## What to do
Print the listing in full, exactly as it stands.

## Supplied material
(** * github-action-appetize: input validation and request construction

    A shallow embedding of [src/appetize.ts] and the properties of its
    validator, request builder and upload step.

    Conventions of the embedding:
    - a JavaScript string is a [string]: a sequence of code units below 256;
    - a JavaScript number is an IEEE 754 binary64 value, [spec_float] of the
      Standard Library with precision 53 and maximal exponent 1024;
    - [throw new Error(msg)] is the completion [Throw {| message := msg |}];
    - the module-level object [inputs] lives in a store of objects and is
      reached through its reference, so a copy and an alias differ. *)

From Stdlib Require Import ZArith String Ascii List Bool Lia DecimalString.
From Stdlib Require Import Floats.SpecFloat.
From stdpp Require Import base gmap strings.
Open Scope Z_scope.

(** * The JavaScript primitives the action relies on *)

Module JS.

Abbreviation number := spec_float.

Definition prec : Z := 53.
Definition emax : Z := 1024.

Definition NaN : number := S754_nan.
Definition Infinity : number := S754_infinity false.

(** The number denoted by an integer literal of the source, such as [30]. *)
Definition of_Z (z : Z) : number := binary_normalize prec emax z 0 false.

(** The number nearest to [(-1)^neg * m * 10^e] (ties to even), [0 <= m]:
    an exact integer is rounded directly, a fraction through the exact
    quotient and the position of its remainder. *)
Definition of_decimal (neg : bool) (m e : Z) : number :=
  match m with
  | Zpos p =>
      if 0 <=? e then binary_round prec emax neg (Z.to_pos (Zpos p * 10 ^ e)) 0
      else
        let '(q, e', l) := SFdiv_core_binary prec emax (Zpos p) 0 (10 ^ (- e)) 0 in
        binary_round_aux prec emax neg q e' l
  | _ => S754_zero neg
  end.

(** [x === y] on numbers: [NaN] equals nothing, [+0] equals [-0]. *)
Definition strict_eq (x y : number) : bool := SFeqb x y.

(** [x !== y]. *)
Definition strict_ne (x y : number) : bool := negb (strict_eq x y).

(** ToBoolean on a number: [+0], [-0] and [NaN] are falsy. *)
Definition number_truthy (x : number) : bool :=
  match x with
  | S754_zero _ | S754_nan => false
  | _ => true
  end.

(** ToBoolean on a string: only the empty string is falsy. *)
Definition string_truthy (s : string) : bool :=
  match s with
  | EmptyString => false
  | String _ _ => true
  end.

(** [Boolean(s)] for a string [s]. *)
Definition Boolean (s : string) : bool := string_truthy s.

(** [String(b)] for a boolean [b]. *)
Definition BooleanToString (b : bool) : string := if b then "true" else "false".

(** ** [Number(s)]: StringToNumber *)

Definition code (c : ascii) : Z := Z.of_N (N_of_ascii c).

(** White space and line terminators among the code units below 256. *)
Definition is_ws (c : ascii) : bool :=
  let n := code c in
  ((9 <=? n) && (n <=? 13)) || (n =? 32) || (n =? 160).

Definition is_digit (c : ascii) : bool := (48 <=? code c) && (code c <=? 57).

Definition hex_val (c : ascii) : option Z :=
  let n := code c in
  if (48 <=? n) && (n <=? 57) then Some (n - 48)
  else if (65 <=? n) && (n <=? 70) then Some (n - 55)
  else if (97 <=? n) && (n <=? 102) then Some (n - 87)
  else None.

Fixpoint drop_ws (l : list ascii) : list ascii :=
  match l with
  | c :: r => if is_ws c then drop_ws r else l
  | [] => []
  end.

Definition trim (l : list ascii) : list ascii := rev (drop_ws (rev (drop_ws l))).

Fixpoint span_digits (l : list ascii) : list ascii * list ascii :=
  match l with
  | c :: r =>
      if is_digit c then let '(ds, rest) := span_digits r in (c :: ds, rest)
      else ([], l)
  | [] => ([], [])
  end.

Definition digits_value (ds : list ascii) : Z :=
  fold_left (fun acc c => 10 * acc + (code c - 48)) ds 0.

Fixpoint radix_value (radix : Z) (acc : Z) (l : list ascii) : option Z :=
  match l with
  | [] => Some acc
  | c :: r =>
      match hex_val c with
      | Some d => if d <? radix then radix_value radix (radix * acc + d) r else None
      | None => None
      end
  end.

(** ExponentPart, optional: [e] or [E], an optional sign, digits. *)
Definition exponent_part (l : list ascii) : option Z :=
  match l with
  | [] => Some 0
  | c :: r =>
      if (code c =? 101) || (code c =? 69) then
        let '(neg, r') :=
          match r with
          | s :: t => if code s =? 43 then (false, t)
                      else if code s =? 45 then (true, t) else (false, r)
          | [] => (false, r)
          end in
        match span_digits r' with
        | (d :: ds, []) => Some (if neg then - digits_value (d :: ds) else digits_value (d :: ds))
        | _ => None
        end
      else None
  end.

(** StrUnsignedDecimalLiteral: [Infinity], or digits with an optional
    fraction and exponent; at least one digit before the exponent. *)
Definition unsigned_decimal (neg : bool) (l : list ascii) : number :=
  if String.eqb (string_of_list_ascii l) "Infinity" then S754_infinity neg
  else
    let '(ip, r1) := span_digits l in
    let '(fp, r2) :=
      match r1 with
      | c :: r => if code c =? 46 then span_digits r else ([], r1)
      | [] => ([], r1)
      end in
    match ip ++ fp with
    | [] => NaN
    | ds =>
        match exponent_part r2 with
        | Some e => of_decimal neg (digits_value ds) (e - Z.of_nat (length fp))
        | None => NaN
        end
    end.

(** NonDecimalIntegerLiteral: [0x], [0o] or [0b] and digits of that radix;
    [None] when the text has no such prefix. *)
Definition non_decimal (l : list ascii) : option number :=
  match l with
  | z :: p :: d :: ds =>
      if code z =? 48 then
        let radix :=
          if (code p =? 120) || (code p =? 88) then Some 16
          else if (code p =? 111) || (code p =? 79) then Some 8
          else if (code p =? 98) || (code p =? 66) then Some 2
          else None in
        match radix with
        | Some b => Some (match radix_value b 0 (d :: ds) with
                          | Some v => of_Z v
                          | None => NaN
                          end)
        | None => None
        end
      else None
  | _ => None
  end.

## Exercise response
(** * github-action-appetize: input validation and request construction

    A shallow embedding of [src/appetize.ts] and the properties of its
    validator, request builder and upload step.

    Conventions of the embedding:
    - a JavaScript string is a [string]: a sequence of code units below 256;
    - a JavaScript number is an IEEE 754 binary64 value, [spec_float] of the
      Standard Library with precision 53 and maximal exponent 1024;
    - [throw new Error(msg)] is the completion [Throw {| message := msg |}];
    - the module-level object [inputs] lives in a store of objects and is
      reached through its reference, so a copy and an alias differ. *)

From Stdlib Require Import ZArith String Ascii List Bool Lia DecimalString.
From Stdlib Require Import Floats.SpecFloat.
From stdpp Require Import base gmap strings.
Open Scope Z_scope.

(** * The JavaScript primitives the action relies on *)

Module JS.

Abbreviation number := spec_float.

Definition prec : Z := 53.
Definition emax : Z := 1024.

Definition NaN : number := S754_nan.
Definition Infinity : number := S754_infinity false.

(** The number denoted by an integer literal of the source, such as [30]. *)
Definition of_Z (z : Z) : number := binary_normalize prec emax z 0 false.

(** The number nearest to [(-1)^neg * m * 10^e] (ties to even), [0 <= m]:
    an exact integer is rounded directly, a fraction through the exact
    quotient and the position of its remainder. *)
Definition of_decimal (neg : bool) (m e : Z) : number :=
  match m with
  | Zpos p =>
      if 0 <=? e then binary_round prec emax neg (Z.to_pos (Zpos p * 10 ^ e)) 0
      else
        let '(q, e', l) := SFdiv_core_binary prec emax (Zpos p) 0 (10 ^ (- e)) 0 in
        binary_round_aux prec emax neg q e' l
  | _ => S754_zero neg
  end.

(** [x === y] on numbers: [NaN] equals nothing, [+0] equals [-0]. *)
Definition strict_eq (x y : number) : bool := SFeqb x y.

(** [x !== y]. *)
Definition strict_ne (x y : number) : bool := negb (strict_eq x y).

(** ToBoolean on a number: [+0], [-0] and [NaN] are falsy. *)
Definition number_truthy (x : number) : bool :=
  match x with
  | S754_zero _ | S754_nan => false
  | _ => true
  end.

(** ToBoolean on a string: only the empty string is falsy. *)
Definition string_truthy (s : string) : bool :=
  match s with
  | EmptyString => false
  | String _ _ => true
  end.

(** [Boolean(s)] for a string [s]. *)
Definition Boolean (s : string) : bool := string_truthy s.

(** [String(b)] for a boolean [b]. *)
Definition BooleanToString (b : bool) : string := if b then "true" else "false".

(** ** [Number(s)]: StringToNumber *)

Definition code (c : ascii) : Z := Z.of_N (N_of_ascii c).

(** White space and line terminators among the code units below 256. *)
Definition is_ws (c : ascii) : bool :=
  let n := code c in
  ((9 <=? n) && (n <=? 13)) || (n =? 32) || (n =? 160).

Definition is_digit (c : ascii) : bool := (48 <=? code c) && (code c <=? 57).

Definition hex_val (c : ascii) : option Z :=
  let n := code c in
  if (48 <=? n) && (n <=? 57) then Some (n - 48)
  else if (65 <=? n) && (n <=? 70) then Some (n - 55)
  else if (97 <=? n) && (n <=? 102) then Some (n - 87)
  else None.

Fixpoint drop_ws (l : list ascii) : list ascii :=
  match l with
  | c :: r => if is_ws c then drop_ws r else l
  | [] => []
  end.

Definition trim (l : list ascii) : list ascii := rev (drop_ws (rev (drop_ws l))).

Fixpoint span_digits (l : list ascii) : list ascii * list ascii :=
  match l with
  | c :: r =>
      if is_digit c then let '(ds, rest) := span_digits r in (c :: ds, rest)
      else ([], l)
  | [] => ([], [])
  end.

Definition digits_value (ds : list ascii) : Z :=
  fold_left (fun acc c => 10 * acc + (code c - 48)) ds 0.

Fixpoint radix_value (radix : Z) (acc : Z) (l : list ascii) : option Z :=
  match l with
  | [] => Some acc
  | c :: r =>
      match hex_val c with
      | Some d => if d <? radix then radix_value radix (radix * acc + d) r else None
      | None => None
      end
  end.

(** ExponentPart, optional: [e] or [E], an optional sign, digits. *)
Definition exponent_part (l : list ascii) : option Z :=
  match l with
  | [] => Some 0
  | c :: r =>
      if (code c =? 101) || (code c =? 69) then
        let '(neg, r') :=
          match r with
          | s :: t => if code s =? 43 then (false, t)
                      else if code s =? 45 then (true, t) else (false, r)
          | [] => (false, r)
          end in
        match span_digits r' with
        | (d :: ds, []) => Some (if neg then - digits_value (d :: ds) else digits_value (d :: ds))
        | _ => None
        end
      else None
  end.

(** StrUnsignedDecimalLiteral: [Infinity], or digits with an optional
    fraction and exponent; at least one digit before the exponent. *)
Definition unsigned_decimal (neg : bool) (l : list ascii) : number :=
  if String.eqb (string_of_list_ascii l) "Infinity" then S754_infinity neg
  else
    let '(ip, r1) := span_digits l in
    let '(fp, r2) :=
      match r1 with
      | c :: r => if code c =? 46 then span_digits r else ([], r1)
      | [] => ([], r1)
      end in
    match ip ++ fp with
    | [] => NaN
    | ds =>
        match exponent_part r2 with
        | Some e => of_decimal neg (digits_value ds) (e - Z.of_nat (length fp))
        | None => NaN
        end
    end.

(** NonDecimalIntegerLiteral: [0x], [0o] or [0b] and digits of that radix;
    [None] when the text has no such prefix. *)
Definition non_decimal (l : list ascii) : option number :=
  match l with
  | z :: p :: d :: ds =>
      if code z =? 48 then
        let radix :=
          if (code p =? 120) || (code p =? 88) then Some 16
          else if (code p =? 111) || (code p =? 79) then Some 8
          else if (code p =? 98) || (code p =? 66) then Some 2
          else None in
        match radix with
        | Some b => Some (match radix_value b 0 (d :: ds) with
                          | Some v => of_Z v
                          | None => NaN
                          end)
        | None => None
        end
      else None
  | _ => None
  end.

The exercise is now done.